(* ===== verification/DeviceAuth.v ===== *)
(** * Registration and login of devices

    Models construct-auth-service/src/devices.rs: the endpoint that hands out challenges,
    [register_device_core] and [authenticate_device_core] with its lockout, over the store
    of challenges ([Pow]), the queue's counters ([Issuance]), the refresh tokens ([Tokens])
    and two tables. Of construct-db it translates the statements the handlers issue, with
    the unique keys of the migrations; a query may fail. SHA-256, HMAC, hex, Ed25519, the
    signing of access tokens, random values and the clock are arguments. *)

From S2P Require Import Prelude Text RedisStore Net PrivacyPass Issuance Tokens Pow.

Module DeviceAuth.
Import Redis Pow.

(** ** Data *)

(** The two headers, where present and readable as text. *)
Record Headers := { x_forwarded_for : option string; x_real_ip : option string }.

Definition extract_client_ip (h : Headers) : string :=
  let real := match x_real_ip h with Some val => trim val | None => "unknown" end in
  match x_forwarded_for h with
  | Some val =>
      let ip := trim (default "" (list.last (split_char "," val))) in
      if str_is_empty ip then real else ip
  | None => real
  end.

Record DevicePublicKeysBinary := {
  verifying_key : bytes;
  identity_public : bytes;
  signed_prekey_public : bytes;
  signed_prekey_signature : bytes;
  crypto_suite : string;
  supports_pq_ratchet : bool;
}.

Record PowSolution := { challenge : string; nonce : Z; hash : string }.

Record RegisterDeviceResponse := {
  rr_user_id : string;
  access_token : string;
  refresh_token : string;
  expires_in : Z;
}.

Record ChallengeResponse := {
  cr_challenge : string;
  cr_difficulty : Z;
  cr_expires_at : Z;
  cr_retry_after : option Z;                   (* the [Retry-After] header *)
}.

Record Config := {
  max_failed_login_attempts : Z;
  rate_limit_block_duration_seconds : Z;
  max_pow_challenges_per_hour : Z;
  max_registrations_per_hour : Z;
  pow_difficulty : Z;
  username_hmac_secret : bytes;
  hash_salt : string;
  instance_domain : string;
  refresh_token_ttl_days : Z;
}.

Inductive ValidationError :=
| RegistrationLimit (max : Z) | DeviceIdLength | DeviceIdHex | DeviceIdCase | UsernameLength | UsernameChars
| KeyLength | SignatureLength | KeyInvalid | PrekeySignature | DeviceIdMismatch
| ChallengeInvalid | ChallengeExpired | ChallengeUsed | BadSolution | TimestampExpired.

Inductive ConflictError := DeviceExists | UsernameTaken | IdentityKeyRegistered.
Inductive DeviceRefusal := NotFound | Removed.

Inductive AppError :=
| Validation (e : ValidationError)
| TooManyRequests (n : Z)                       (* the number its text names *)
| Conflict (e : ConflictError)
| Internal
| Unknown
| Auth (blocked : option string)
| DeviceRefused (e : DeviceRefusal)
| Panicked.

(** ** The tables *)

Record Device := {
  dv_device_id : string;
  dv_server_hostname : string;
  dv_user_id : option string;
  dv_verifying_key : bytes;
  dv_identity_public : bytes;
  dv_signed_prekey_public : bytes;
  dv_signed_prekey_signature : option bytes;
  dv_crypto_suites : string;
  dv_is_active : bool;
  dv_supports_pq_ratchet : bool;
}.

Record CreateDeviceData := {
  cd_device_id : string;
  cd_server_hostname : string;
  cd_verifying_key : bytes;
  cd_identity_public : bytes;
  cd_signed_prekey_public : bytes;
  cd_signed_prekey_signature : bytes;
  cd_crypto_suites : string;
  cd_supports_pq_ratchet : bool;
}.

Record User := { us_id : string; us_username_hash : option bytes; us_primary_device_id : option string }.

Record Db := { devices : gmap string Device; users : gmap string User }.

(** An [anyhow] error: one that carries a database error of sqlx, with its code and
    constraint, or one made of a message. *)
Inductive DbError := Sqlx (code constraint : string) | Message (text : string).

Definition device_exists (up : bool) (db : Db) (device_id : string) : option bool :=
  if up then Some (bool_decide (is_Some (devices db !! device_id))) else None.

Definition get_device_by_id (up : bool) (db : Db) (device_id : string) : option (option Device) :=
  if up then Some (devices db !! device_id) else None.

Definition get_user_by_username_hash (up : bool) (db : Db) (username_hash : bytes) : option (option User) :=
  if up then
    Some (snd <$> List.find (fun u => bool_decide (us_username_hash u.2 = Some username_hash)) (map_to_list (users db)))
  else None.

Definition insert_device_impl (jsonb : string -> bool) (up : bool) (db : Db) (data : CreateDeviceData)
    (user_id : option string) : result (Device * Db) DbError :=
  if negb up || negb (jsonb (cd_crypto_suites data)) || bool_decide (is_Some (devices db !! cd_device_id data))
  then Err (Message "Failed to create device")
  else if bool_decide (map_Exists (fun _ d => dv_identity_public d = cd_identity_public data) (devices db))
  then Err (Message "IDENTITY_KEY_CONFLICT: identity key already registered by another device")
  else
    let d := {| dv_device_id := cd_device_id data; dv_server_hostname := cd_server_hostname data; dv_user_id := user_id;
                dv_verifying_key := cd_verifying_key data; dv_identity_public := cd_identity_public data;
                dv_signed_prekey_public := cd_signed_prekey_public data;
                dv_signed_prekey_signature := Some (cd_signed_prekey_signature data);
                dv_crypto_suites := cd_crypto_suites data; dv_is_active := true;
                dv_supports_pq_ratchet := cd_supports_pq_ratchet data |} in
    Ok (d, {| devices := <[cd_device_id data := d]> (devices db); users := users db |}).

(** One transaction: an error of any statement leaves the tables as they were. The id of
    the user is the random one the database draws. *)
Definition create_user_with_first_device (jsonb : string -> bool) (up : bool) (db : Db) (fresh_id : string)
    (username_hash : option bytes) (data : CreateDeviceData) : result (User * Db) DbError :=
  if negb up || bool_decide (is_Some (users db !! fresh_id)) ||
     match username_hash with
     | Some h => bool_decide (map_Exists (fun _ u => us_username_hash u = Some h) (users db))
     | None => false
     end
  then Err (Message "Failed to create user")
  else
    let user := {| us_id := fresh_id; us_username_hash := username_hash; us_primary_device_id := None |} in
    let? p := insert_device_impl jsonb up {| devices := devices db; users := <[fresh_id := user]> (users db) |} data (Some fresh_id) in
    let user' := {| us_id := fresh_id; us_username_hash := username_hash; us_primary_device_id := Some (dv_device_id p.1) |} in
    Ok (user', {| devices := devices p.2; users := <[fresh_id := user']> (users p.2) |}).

---

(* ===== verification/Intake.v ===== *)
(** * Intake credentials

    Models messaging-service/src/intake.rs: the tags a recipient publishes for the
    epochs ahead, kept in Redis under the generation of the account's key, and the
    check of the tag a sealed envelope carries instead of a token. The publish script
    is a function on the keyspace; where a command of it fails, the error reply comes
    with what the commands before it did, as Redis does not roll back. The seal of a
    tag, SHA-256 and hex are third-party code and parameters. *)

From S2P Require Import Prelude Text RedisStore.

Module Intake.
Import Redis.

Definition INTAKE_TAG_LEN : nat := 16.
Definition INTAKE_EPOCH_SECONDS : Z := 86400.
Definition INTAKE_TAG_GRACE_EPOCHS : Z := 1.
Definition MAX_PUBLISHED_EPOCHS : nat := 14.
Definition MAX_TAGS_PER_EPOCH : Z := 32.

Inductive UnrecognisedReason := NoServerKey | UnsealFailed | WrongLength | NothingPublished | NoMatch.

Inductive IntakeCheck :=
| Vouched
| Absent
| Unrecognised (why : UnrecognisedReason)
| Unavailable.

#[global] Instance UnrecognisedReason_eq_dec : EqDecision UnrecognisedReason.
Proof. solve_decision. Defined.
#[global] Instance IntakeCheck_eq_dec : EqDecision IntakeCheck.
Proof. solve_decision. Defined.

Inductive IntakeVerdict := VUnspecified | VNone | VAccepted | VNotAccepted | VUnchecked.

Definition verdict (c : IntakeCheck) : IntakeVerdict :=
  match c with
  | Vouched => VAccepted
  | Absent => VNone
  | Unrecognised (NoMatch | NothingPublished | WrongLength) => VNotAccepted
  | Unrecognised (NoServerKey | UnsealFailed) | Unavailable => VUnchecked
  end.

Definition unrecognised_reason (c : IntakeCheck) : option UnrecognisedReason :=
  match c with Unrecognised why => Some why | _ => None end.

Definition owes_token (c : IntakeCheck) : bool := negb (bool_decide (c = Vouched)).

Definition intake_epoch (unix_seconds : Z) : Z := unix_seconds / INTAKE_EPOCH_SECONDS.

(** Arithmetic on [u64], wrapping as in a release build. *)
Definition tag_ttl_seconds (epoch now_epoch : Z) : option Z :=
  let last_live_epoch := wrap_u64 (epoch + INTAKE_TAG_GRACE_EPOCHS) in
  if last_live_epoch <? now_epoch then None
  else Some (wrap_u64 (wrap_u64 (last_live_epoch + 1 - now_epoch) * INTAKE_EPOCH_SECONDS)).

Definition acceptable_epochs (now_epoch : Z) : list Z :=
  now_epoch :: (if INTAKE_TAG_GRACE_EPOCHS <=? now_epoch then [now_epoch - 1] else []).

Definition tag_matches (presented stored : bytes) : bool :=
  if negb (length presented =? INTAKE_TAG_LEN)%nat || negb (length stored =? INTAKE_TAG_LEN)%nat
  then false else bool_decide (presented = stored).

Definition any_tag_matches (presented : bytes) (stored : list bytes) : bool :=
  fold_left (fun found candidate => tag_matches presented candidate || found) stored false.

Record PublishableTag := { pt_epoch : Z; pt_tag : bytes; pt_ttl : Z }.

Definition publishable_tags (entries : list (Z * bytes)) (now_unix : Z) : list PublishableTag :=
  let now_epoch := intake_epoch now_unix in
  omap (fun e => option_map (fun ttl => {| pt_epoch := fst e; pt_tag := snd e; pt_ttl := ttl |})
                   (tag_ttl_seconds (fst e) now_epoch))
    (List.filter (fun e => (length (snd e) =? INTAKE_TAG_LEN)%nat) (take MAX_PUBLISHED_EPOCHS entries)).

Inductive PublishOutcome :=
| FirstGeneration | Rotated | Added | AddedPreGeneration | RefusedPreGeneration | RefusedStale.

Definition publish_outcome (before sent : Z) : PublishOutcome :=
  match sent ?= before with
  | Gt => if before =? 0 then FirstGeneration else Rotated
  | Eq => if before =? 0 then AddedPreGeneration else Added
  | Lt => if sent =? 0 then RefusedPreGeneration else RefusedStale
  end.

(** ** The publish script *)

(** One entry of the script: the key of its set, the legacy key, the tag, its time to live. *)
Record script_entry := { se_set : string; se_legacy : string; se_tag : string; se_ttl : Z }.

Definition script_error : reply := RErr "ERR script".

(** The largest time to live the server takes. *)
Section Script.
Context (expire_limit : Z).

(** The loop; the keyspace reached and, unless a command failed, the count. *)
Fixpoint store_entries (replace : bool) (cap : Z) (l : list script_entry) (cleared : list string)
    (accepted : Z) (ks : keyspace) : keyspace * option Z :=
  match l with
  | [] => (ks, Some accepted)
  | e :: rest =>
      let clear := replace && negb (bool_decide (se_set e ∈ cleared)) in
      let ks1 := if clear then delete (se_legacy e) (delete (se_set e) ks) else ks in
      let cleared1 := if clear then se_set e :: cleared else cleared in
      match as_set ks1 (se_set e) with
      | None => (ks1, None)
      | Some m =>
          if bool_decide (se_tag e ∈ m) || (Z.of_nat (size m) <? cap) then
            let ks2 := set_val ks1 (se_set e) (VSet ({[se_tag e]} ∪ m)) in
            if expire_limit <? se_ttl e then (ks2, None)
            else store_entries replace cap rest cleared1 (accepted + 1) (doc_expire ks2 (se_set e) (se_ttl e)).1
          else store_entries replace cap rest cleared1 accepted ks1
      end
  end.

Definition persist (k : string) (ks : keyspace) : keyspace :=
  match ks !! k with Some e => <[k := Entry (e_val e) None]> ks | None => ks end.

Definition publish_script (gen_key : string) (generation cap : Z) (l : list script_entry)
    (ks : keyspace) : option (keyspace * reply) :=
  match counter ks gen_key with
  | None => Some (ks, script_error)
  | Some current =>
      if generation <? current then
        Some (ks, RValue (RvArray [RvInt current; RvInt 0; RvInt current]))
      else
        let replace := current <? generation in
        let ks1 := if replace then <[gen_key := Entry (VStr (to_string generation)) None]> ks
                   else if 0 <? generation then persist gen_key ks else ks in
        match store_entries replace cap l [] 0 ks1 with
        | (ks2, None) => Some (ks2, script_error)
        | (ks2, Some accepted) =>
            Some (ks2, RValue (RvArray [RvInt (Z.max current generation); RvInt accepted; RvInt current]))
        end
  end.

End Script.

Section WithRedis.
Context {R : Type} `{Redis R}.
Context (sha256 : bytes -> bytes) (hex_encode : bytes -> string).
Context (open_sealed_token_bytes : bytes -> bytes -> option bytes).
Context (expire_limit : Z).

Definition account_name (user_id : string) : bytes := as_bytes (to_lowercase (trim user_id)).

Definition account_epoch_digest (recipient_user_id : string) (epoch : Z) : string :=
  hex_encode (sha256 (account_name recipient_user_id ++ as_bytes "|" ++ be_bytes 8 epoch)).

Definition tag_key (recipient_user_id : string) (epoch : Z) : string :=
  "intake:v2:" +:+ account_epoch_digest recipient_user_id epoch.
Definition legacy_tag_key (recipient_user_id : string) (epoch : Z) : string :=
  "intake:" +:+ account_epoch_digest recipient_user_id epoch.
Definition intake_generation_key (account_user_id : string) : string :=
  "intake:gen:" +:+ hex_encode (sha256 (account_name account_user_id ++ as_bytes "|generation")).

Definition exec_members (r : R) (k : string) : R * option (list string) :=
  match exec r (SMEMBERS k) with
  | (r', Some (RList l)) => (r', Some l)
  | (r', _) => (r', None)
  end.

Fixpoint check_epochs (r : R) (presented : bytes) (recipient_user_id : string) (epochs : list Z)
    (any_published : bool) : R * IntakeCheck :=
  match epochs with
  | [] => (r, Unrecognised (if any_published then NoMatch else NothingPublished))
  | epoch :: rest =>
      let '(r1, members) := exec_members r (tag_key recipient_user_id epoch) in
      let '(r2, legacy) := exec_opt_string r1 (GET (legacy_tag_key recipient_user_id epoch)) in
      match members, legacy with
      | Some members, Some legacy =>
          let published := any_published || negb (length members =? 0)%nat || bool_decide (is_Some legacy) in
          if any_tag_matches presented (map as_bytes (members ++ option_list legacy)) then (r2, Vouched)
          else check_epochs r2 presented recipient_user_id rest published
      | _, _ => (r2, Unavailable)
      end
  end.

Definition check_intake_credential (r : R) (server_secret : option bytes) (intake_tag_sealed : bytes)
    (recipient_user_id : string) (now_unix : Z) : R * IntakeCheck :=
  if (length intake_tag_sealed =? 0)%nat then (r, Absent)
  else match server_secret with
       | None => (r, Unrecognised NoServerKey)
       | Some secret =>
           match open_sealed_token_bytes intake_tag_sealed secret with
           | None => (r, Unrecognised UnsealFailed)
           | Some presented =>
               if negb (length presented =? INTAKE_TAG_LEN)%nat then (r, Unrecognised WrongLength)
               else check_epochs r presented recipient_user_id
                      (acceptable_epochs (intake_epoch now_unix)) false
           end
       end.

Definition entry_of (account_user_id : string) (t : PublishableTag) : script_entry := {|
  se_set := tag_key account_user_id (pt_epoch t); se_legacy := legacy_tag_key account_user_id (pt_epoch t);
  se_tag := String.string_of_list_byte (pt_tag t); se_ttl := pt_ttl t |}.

THE PROBLEM: Write out exactly the lines that fall from the line with "let? p := insert_device_impl" to the line with "devices p.2; users" in the records above, keeping both ends.

WRITTEN REPLY:
    let? p := insert_device_impl jsonb up {| devices := devices db; users := <[fresh_id := user]> (users db) |} data (Some fresh_id) in
    let user' := {| us_id := fresh_id; us_username_hash := username_hash; us_primary_device_id := Some (dv_device_id p.1) |} in
    Ok (user', {| devices := devices p.2; users := <[fresh_id := user']> (users p.2) |}).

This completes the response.